Starring: Robert Belushi, Jill-Michele Melan, Tara Strong, Vice Donvito, Monique Coleman
Written by: Carlos Alazrqui, Jill-Michele Melean
Directed by: Andy Palmer
Running Time: 81 Minutes

Sometimes you come up with two ideas and crush them together like two soda cans. Like soda cans they seem to mold together or a few seconds…but also like cans they will invariably fall to the floor when you let go because there is no real connective tissue. That’s not to say either idea hasn’t any merit. There is a sturdy mafia dramedy here with some fun characters and rife situations. There’s also inexplicably a very slight zombie parody that invades the first plot like a virus, slowly eating away the parts where this film actually shines.

The major issue with Witness Infection is certainly not the cast. Everyone is way better than a film of this budget truly deserves, delivering nuanced and believable performances across the board even if their dialogue veers into broad parody at times. You actually feel for these poor suckers navigating every day foibles and the more exotic tribulations of mob life. It’s like The Sopranos in miniature, and that’s when I was having the most fun. I wanted to follow these people around, watch them work out their problems, enjoy their wit and character. I want an entire standalone movie about the two bantering hitmen.
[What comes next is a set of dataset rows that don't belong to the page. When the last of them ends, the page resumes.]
(** The completion of one of the sends under way. *)
Definition send_completes s (n : nat) (ec : bool) : CUdpServer :=
  match in_flight s !! n with
  | None => s
  | Some d =>
      let s := s <| in_flight := delete n (in_flight s) |> in
      if ec then s else add_send_finish_size s (d_connect d) (zlen (d_data d))
  end.

Definition set_io_bridge_connect_id s (from_io_connect_id to_io_connect_id : Z) : CUdpServer :=
  set_info s from_io_connect_id (λ i,
    if 0 <? to_io_connect_id
    then i <| io_state_ := SESSION_IO_BRIDGE |> <| io_bridge_connect_id_ := to_io_connect_id |>
    else i <| io_state_ := SESSION_IO_LOGIC |> <| io_bridge_connect_id_ := 0 |>).

(** The queries. *)
Definition get_io_type s : EM_CONNECT_IO_TYPE := CONNECT_IO_UDP.
Definition get_mark_id s (connect_id : Z) : Z := 0.
Definition get_connect_id s : Z := 0.
Definition get_recv_time s (connect_id : Z) : Z := default (recv_data_time_ s) (cid_recv_data_time_ s !! connect_id).

(** ** Steps *)

Inductive udp_op :=
| UReceive (ec : bool) (ep : endpoint) (data : list Z) (time bridge_ret : Z) (parse : parser_call)
| USet (c : Z) (data : list Z)
| UWrite (c : Z)
| UWriteNow (c : Z) (data : list Z)
| USendDone (n : nat) (ec : bool)
| UCloseBegin (c : Z)
| UCloseEnd (c : Z)
| UCloseServer
| UBridge (from_id to_id : Z)
| UOtherConnection.        (* another session takes a connection id *)

Definition udp_step (junk : nat → Z) s (o : udp_op) : outcome CUdpServer :=
  match o with
  | UReceive ec ep data time ret parse => do_receive_data_logic junk s ec ep data time ret parse
  | USet c d => set_write_buffer s c d
  | UWrite c => do_write s c
  | UWriteNow c d => do_write_immediately s c d
  | USendDone n ec => Ok (send_completes s n ec)
  | UCloseBegin c => Ok (close_begin s c)
  | UCloseEnd c => Ok (close_end s c)
  | UCloseServer => Ok (close_server s)
  | UBridge f t => Ok (set_io_bridge_connect_id s f t)
  | UOtherConnection => Ok (s <| count_index := snd (CreateCounter (count_index s)) |>)
  end.

Fixpoint udp_run (junk : nat → Z) s (os : list udp_op) : outcome CUdpServer :=
  match os with [] => Ok s | o :: os => let* s := udp_step junk s o in udp_run junk s os end.

End UdpServer.

Arguments CUdp_Session_Info : clear implicits.
Arguments CUdpServer endpoint {_ _}.
Arguments udp_op : clear implicits.

(** ** The invariant *)

Section Invariant.

Context {endpoint : Type} `{Countable endpoint} (address : endpoint → ClientIPInfo).
Implicit Types (s : CUdpServer endpoint).

Definition info_ok (id : Z) (i : CUdp_Session_Info endpoint) : Prop :=
  connect_id_ i = id ∧ wf (session_send_buffer_ i).

Definition tables s : Prop :=
  tables_ok send_endpoint info_ok (count_index s) (udp_id_2_endpoint_list_ s) (udp_endpoint_2_id_list_ s) (sends s).

Record udp_inv s : Prop := {
  v_tables : tables s;
  v_recv : wf (session_recv_buffer_ s) ∧ contents (session_recv_buffer_ s) = [];
  v_max : 0 <= max_send_size_ s < 2 ^ 63;
  v_count : 0 <= count_index s;
  v_conn : NoDup (connects (calls s)) ∧ Forall (λ c, c <= count_index s) (connects (calls s));
  v_reported : socket_open s = true →
    ∀ id, is_Some (udp_id_2_endpoint_list_ s !! id) → id ∈ connects (calls s);
}.

(** What an operation that creates no connection and leaves the receive buffer keeps. *)
Record keeps s s' : Prop := {
  k_tables : tables s → tables s';
  k_recv : session_recv_buffer_ s' = session_recv_buffer_ s;
  k_max : max_send_size_ s' = max_send_size_ s;
  k_count : count_index s' = count_index s;
  k_conn : connects (calls s') = connects (calls s);
  k_open : socket_open s' = true → socket_open s = true;
  k_known : ∀ id, is_Some (udp_id_2_endpoint_list_ s' !! id) → is_Some (udp_id_2_endpoint_list_ s !! id);
}.

#[local] Instance keeps_preorder : PreOrder keeps.
Proof.
  split; [by split|]. intros s1 s2 s3 [] []. split; [auto|congruence..|auto|auto].
Qed.

Lemma udp_keeps_inv s s' : keeps s s' → udp_inv s → udp_inv s'.
Proof. intros [K1 K2 K3 K4 K5 K6 K7] []. split; [auto|rewrite ?K2, ?K3, ?K4, ?K5; auto..]. Qed.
It’s hard to tell how much is legitimately good writing and just brilliant stage business. The directing is quite frankly bad. The camera has no style or flow, just sort of vaguely aiming at what’s supposed to be the subject of a shot. Lighting is flat and boring. This is a hard movie to watch because of how amateurish the shots and lack of composition can be. Music is stock and sometimes overbearing.
It’s an ironic tribute to the stellar cast that the film remains eminently watchable thanks to them all giving 100%.

However we keep having to go back to the sausage zombie gimmick. It’s not nearly as funny or interesting as someone supposed. The effects work is embarrassing. It is certainly not scary. Shaun of the Dead worked because there was a tie into the metaphor of the main story that the zombie narrative fed into. Witness Infection, beyond the amusing title, has no real bridge between mob politics and flesh eating undead. It’s as if an alien invasion occurred in the middle of a heist story. Sure both stories might meet in the middle, but they would always be at odds if the concept came before the execution.

Witness Infection has heart and humor and clearly everyone had a blast making it, but the sum is greater than the two parts. We didn’t need the zombie plot latched onto the nigh brilliant mob tale/spoof. The writing and characters didn’t need a dumb B-movie dangling dead on arrival.

Sometimes less would have been much more.